[SUPPLIED RECORDS Boundary: Start]

(* ===== verification/Main.v ===== *)
(** * cmd/server/main.go: the wiring of the process

    Everything read at start-up is an argument: the environment, the files and
    what reading them yields.  The steps run in the order of [run], the first
    error ends them. *)
From stdpp Require Import base gmap sets list strings sorting.
From Stdlib Require Import ZArith Lia Ascii.
From S2P Require Import Prelude GoStrings GoTime GoFloat Yaml Subscriptions Headers CustomRules DailySpend Traffic Region Pipeline.
From S2P Require Import ServerConfig Tokens Http OwnProxies Cache Scheduler SchedulerProofs Output OutputProofs Server ServerProofs.

Local Open Scope Z_scope.

Definition splitEnabled (rows : list SubscriptionRow) : list SubscriptionRow * list SubscriptionRow :=
  (filter (fun r => Enable r = true) rows, filter (fun r => Enable r = false) rows).
Definition names (rows : list SubscriptionRow) : list string := map Name rows.

Inductive startupError :=
| ConfigInvalid (e : configError)
| SubscriptionsUnreadable
| SubscriptionsInvalid (e : csvError)
| TokensInvalid (e : Tokens.loadError)
| WatcherFailed
| OwnProxiesInvalid (e : OwnProxies.loadError)
| TemplateInvalid (e : outputError).

Record process := MkProcess {
  prConfig : ServerConfig;
  prRows : list SubscriptionRow;
  prTokens : TokenStore;
  prCache : Cache;
  prFetcher : UpstreamFetcher;
  prPipeline : Pipeline;
  prAdapter : SubscriptionMode
}.

Record inputs := MkInputs {
  inEnv : Env;
  inSubscriptions : option (list (unit + list string));   (** the CSV records; [None]: the file does not open *)
  inTokens : tokenFile;
  inWatchFails : bool;
  inCacheFiles : gmap string diskFile;
  inCacheDir : dirListing;
  inOwnProxies : string + string;
  inCustomRules : option (list dirEntry);
  inTemplate : string + string
}.

Definition schedulerConfig (cfg : ServerConfig) : SchedulerConfig :=
  MkSchedulerConfig (seconds (DefaultTTLSeconds cfg)) (seconds (DefaultStaleOnErrorSeconds cfg)) (BootstrapMaxAttempts cfg)
    (seconds (BootstrapAttemptDelaySeconds cfg)).

(** The parameters of the groups, copied field by field. *)
Definition groupURLTest (cfg : ServerConfig) : Region.URLTestParams :=
  let u := cfgURLTest cfg in
  Region.MkURLTest (utURL u) (utIntervalSeconds u) (utTimeoutMS u) (utMaxFailedTimes u) (utLazy u).
Definition groupLoadBalance (cfg : ServerConfig) : Region.LoadBalanceParams :=
  let l := cfgLoadBalance cfg in
  Region.MkLoadBalance (lbURL l) (lbIntervalSeconds l) (lbTimeoutMS l) (lbMaxFailedTimes l) (lbLazy l) (lbStrategy l).

Definition wirePipeline (cfg : ServerConfig) (subs : list SubscriptionRow) (own : OwnProxiesFile) (rules : list CustomRuleSet) : Pipeline :=
  let p := NewPipeline subs (OwnProxies.Proxies own) (OwnProxies.ProxyGroups own) (DefaultProfileUpdateIntervalHours cfg) in
  let p := WithProxiesGroupName p (ProxiesGroupName cfg) in
  let p := WithFallbackRuleTarget p (FallbackRuleTarget cfg) in
  let p := WithURLTestParams p (groupURLTest cfg) in
  let p := WithLoadBalanceParams p (groupLoadBalance cfg) in
  let p := WithBudgetLocation p (Some (BudgetLocation cfg)) in
  WithCustomRules p rules.

(** The upstream fetcher, with the configured user agent when there is one. *)
Definition wireFetcher (cfg : ServerConfig) : UpstreamFetcher :=
  let f := NewUpstreamFetcher (30 * Second) in
  if String.eqb (UpstreamUserAgent cfg) "" then f else MkFetcher (ufClientTimeout f) (ufTimeout f) (UpstreamUserAgent cfg).

Section run.
Context {U : UnicodeTables} {P : UrlParser} {T : TimeZones} {Y : YamlDecoder} {D : NodeDecoder}.

(** [run] up to the start of the coordinator and of the adapter. *)
Definition setup (i : inputs) : startupError + process :=
  match ServerConfig.Load (inEnv i) with
  | inl e => inl (ConfigInvalid e)
  | inr cfg =>
      match inSubscriptions i with
      | None => inl SubscriptionsUnreadable
      | Some reads =>
          match parseSubscriptions reads with
          | inl e => inl (SubscriptionsInvalid e)
          | inr subs =>
              match Tokens.Load NewTokenStore (inTokens i) with
              | (_, Some e) => inl (TokensInvalid e)
              | (tokens, None) =>
                  if inWatchFails i then inl WatcherFailed
                  else
                    (* CacheDir is required, so persistence is on; a rehydration error is only logged. *)
                    let cache := (LoadFromDisk (NewCache (negb (String.eqb (CacheDir cfg) "")) (inCacheFiles i)) (inCacheDir i)).1 in
                    let fetcher := wireFetcher cfg in
                    match LoadOwnProxies (inOwnProxies i) with
                    | inl e => inl (OwnProxiesInvalid e)
                    | inr own =>
                        match NewSubscriptionMode (inTemplate i) with
                        | inl e => inl (TemplateInvalid e)
                        | inr adapter =>
                            inr (MkProcess cfg subs tokens cache fetcher (wirePipeline cfg subs own (CustomRules.Load (inCustomRules i))) adapter)
                        end
                    end
              end
          end
      end
  end.
End run.

(** ** Opening the listener *)
Inductive opening := OpenReady (someFailed : bool) | OpenAtDeadline | NotOpened.

Definition bootstrapWait (cfg : ServerConfig) : Duration :=
  seconds (wrap64 (wrap64 (BootstrapMaxAttempts cfg * BootstrapAttemptDelaySeconds cfg) + 30)).

(** The select: which case is chosen among those that can be. *)
Definition waitStep (w : world) (started : Time) (cfg : ServerConfig) (o : opening) : Prop :=
  match o with
  | OpenReady failed => coReady (wCo w) = true /\ failed = negb (AllSucceeded (wCo w))
  | OpenAtDeadline => started + bootstrapWait cfg <= wNow w
  | NotOpened => wCancelled w = true
  end.

(** ** The process *)
Inductive exitStatus := ExitOK | ExitStartup (e : startupError) | ExitCancelled | ExitServing (err : string) | ExitPanic.

(** The exit code; a panic's is 2. *)
Definition exitCode (e : exitStatus) : Z :=
  match e with ExitOK => 0 | ExitStartup _ | ExitCancelled | ExitServing _ => 1 | ExitPanic => 2 end.

(** [main] over [run], given how the wait ends and what happens to the server. *)
Definition run {U : UnicodeTables} {P : UrlParser} {T : TimeZones} {Y : YamlDecoder} {D : NodeDecoder}
    (i : inputs) (o : opening) (e : runEvent) : exitStatus :=
  match setup i with
  | inl (TokensInvalid NilDereference) => ExitPanic
  | inl err => ExitStartup err
  | inr pr =>
      match o with
      | NotOpened => ExitCancelled
      | OpenReady _ | OpenAtDeadline =>
          match Run (prConfig pr) e with
          | RunPanics => ExitPanic
          | RunReturns None => ExitOK
          | RunReturns (Some err) => ExitServing err
          end
      end
  end.

Section main_lemmas.
Context {U : UnicodeTables} {P : UrlParser} {T : TimeZones} {Y : YamlDecoder} {D : NodeDecoder}.

Lemma seconds_exact (n : Z) : 0 <= n <= 9223372036 -> seconds n = n * Second.
Proof. intros Hn. unfold seconds, wrap64, Second. rewrite Z.mod_small; lia. Qed.

Lemma seconds_pos (n : Z) : 0 < n <= 9223372036 -> 0 < seconds n.
Proof. intros Hn. rewrite seconds_exact by lia. unfold Second. lia. Qed.

Lemma no_panic (cache : Cache) (cfg : SchedulerConfig) (rows : list SubscriptionRow) (w : world) :
  wreachable cache cfg rows w -> 0 < DefaultTTL cfg ->
  (forall row, row ∈ rows -> RefreshSeconds row <= 9223372036) -> ~ panicked w.
Proof.
  intros Hw%life_reachable Hd Hrows [Hneg|(n & row & Hg)]; [pose proof (w_wg _ (l_ok _ _ _ Hw)); lia|].
  pose proof (l_panic _ _ _ Hw _ _ Hg) as Hp. pose proof (Hrows row (l_rows _ _ _ Hw _ _ _ Hg)) as Hr.
  unfold ttlFor in Hp. destruct (refreshDisabled row); [by vm_compute in Hp|].
  destruct (Z.ltb_spec 0 (RefreshSeconds row)); [|lia]. pose proof (seconds_pos (RefreshSeconds row)). lia.
Qed.

(** Every setting of the configuration reaches the pipeline: the options that
    ignore an empty name never see one. *)
Lemma wirePipeline_eq (env : Env) (cfg : ServerConfig) (subs : list SubscriptionRow) (own : OwnProxiesFile) (rules : list CustomRuleSet) :
  config_ok env cfg ->
  wirePipeline cfg subs own rules =
    MkPipeline subs (OwnProxies.Proxies own) (OwnProxies.ProxyGroups own) (DefaultProfileUpdateIntervalHours cfg) rules
      (ProxiesGroupName cfg) (FallbackRuleTarget cfg) (groupURLTest cfg) (groupLoadBalance cfg) (Some (BudgetLocation cfg)).
Proof.
  intros Hok. pose proof (config_ok_groupName _ _ Hok) as Hg%String.eqb_neq. pose proof (config_ok_fallback _ _ Hok) as Hf%String.eqb_neq.
  unfold wirePipeline, WithProxiesGroupName, WithFallbackRuleTarget. by rewrite Hg, Hf.
Qed.

(** Every upstream is asked by GET, within thirty seconds, under the configured
    user agent or else the default one, never under none. *)
Lemma wireFetcher_request (cfg : ServerConfig) (row : SubscriptionRow) (start : Time) :
  upstreamRequest (wireFetcher cfg) row start
  = MkHttpRequest "GET" (Link row) (if String.eqb (UpstreamUserAgent cfg) "" then DefaultUserAgent else UpstreamUserAgent cfg)
      (start + 30 * Second).
Proof. unfold wireFetcher, upstreamRequest. destruct (String.eqb (UpstreamUserAgent cfg) "") eqn:E; cbn [ufUserAgent ufTimeout]; [done|by rewrite E]. Qed.

(** A started process, part by part: what each of its fields is in terms of the
    environment and the files it was started with. *)
Record wired (i : inputs) (pr : process) : Prop := {
  wd_loaded : ServerConfig.Load (inEnv i) = inr (prConfig pr);
  wd_config : config_ok (inEnv i) (prConfig pr);
  wd_parsed : exists reads, inSubscriptions i = Some reads /\ parseSubscriptions reads = inr (prRows pr);
  wd_names : NoDup (map Name (prRows pr));
  wd_rows : Forall row_ok (prRows pr);
  wd_tokens : Tokens.Load NewTokenStore (inTokens i) = (prTokens pr, None);
  wd_cache : prCache pr = (LoadFromDisk (NewCache true (inCacheFiles i)) (inCacheDir i)).1;
  wd_fetcher : forall row start, upstreamRequest (prFetcher pr) row start
    = MkHttpRequest "GET" (Link row)
        (if String.eqb (UpstreamUserAgent (prConfig pr)) "" then DefaultUserAgent else UpstreamUserAgent (prConfig pr))
        (start + 30 * Second);
  wd_pipeline : exists own, LoadOwnProxies (inOwnProxies i) = inr own
    /\ prPipeline pr = MkPipeline (prRows pr) (OwnProxies.Proxies own) (OwnProxies.ProxyGroups own)
         (DefaultProfileUpdateIntervalHours (prConfig pr)) (CustomRules.Load (inCustomRules i)) (ProxiesGroupName (prConfig pr))
         (FallbackRuleTarget (prConfig pr)) (groupURLTest (prConfig pr)) (groupLoadBalance (prConfig pr)) (Some (BudgetLocation (prConfig pr)));
  wd_template : inTemplate i = inr (templateBytes (prAdapter pr)) /\ exists doc, yaml_Unmarshal (templateBytes (prAdapter pr)) = inr doc
}.

Lemma NewSubscriptionMode_bytes (file : string + string) (m : SubscriptionMode) :
  NewSubscriptionMode file = inr m -> file = inr (templateBytes m).
Proof. unfold NewSubscriptionMode. destruct file as [|b]; [done|]. destruct (yaml_Unmarshal b); [done|]. by intros [= <-]. Qed.

Lemma setup_wired (i : inputs) (pr : process) : setup i = inr pr -> wired i pr.
Proof.
  unfold setup. intros H.
  destruct (ServerConfig.Load (inEnv i)) as [|cfg] eqn:Hl; [done|]. pose proof (Load_config_ok _ _ Hl) as Hc.
  destruct (inSubscriptions i) as [reads|] eqn:Hi; [|done].
  destruct (parseSubscriptions reads) as [|subs] eqn:Hp; [done|]. pose proof (parseSubscriptions_rows _ _ Hp) as [Hnd Hok].
  destruct (Tokens.Load NewTokenStore (inTokens i)) as [tokens [|]] eqn:Htk; [done|]. destruct (inWatchFails i); [done|].
  destruct (LoadOwnProxies (inOwnProxies i)) as [|own] eqn:Ho; [done|].
  destruct (NewSubscriptionMode (inTemplate i)) as [|adapter] eqn:Ht; [done|]. injection H as <-.
  split; cbn [prConfig prRows prTokens prCache prFetcher prPipeline prAdapter]; try done.
  - by exists reads.
  - pose proof (config_ok_CacheDir _ _ Hc) as Hd%String.eqb_neq. by rewrite Hd.
  - apply wireFetcher_request.
  - exists own. split; [done|]. by eapply wirePipeline_eq.
  - split; [by apply NewSubscriptionMode_bytes|by eapply NewSubscriptionMode_parses].
Qed.

(** The settings of the scheduler are those of the configuration, in
    nanoseconds, as long as these fit 64 bits. *)
Lemma schedulerConfig_exact (env : Env) (cfg : ServerConfig) :
  config_ok env cfg ->
  Forall (fun n => n <= 9223372036) [DefaultTTLSeconds cfg; DefaultStaleOnErrorSeconds cfg; BootstrapAttemptDelaySeconds cfg] ->
  schedulerConfig cfg = MkSchedulerConfig (DefaultTTLSeconds cfg * Second) (DefaultStaleOnErrorSeconds cfg * Second)
    (BootstrapMaxAttempts cfg) (BootstrapAttemptDelaySeconds cfg * Second).
Proof.
  intros Hok Hle. pose proof (ok_ints _ _ Hok) as Hpos. repeat rewrite Forall_cons in Hle; repeat rewrite Forall_cons in Hpos.
  unfold schedulerConfig. by rewrite !seconds_exact by lia.
Qed.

[SUPPLIED RECORDS Boundary: End]

EXERCISE DESCRIPTION:
From the line containing "schedulerConfig cfg = MkSchedulerConfig" to the final line of the data above, transcribe every line exactly and nothing more.

WRITTEN ANSWER:
  schedulerConfig cfg = MkSchedulerConfig (DefaultTTLSeconds cfg * Second) (DefaultStaleOnErrorSeconds cfg * Second)
    (BootstrapMaxAttempts cfg) (BootstrapAttemptDelaySeconds cfg * Second).
Proof.
  intros Hok Hle. pose proof (ok_ints _ _ Hok) as Hpos. repeat rewrite Forall_cons in Hle; repeat rewrite Forall_cons in Hpos.
  unfold schedulerConfig. by rewrite !seconds_exact by lia.
Qed.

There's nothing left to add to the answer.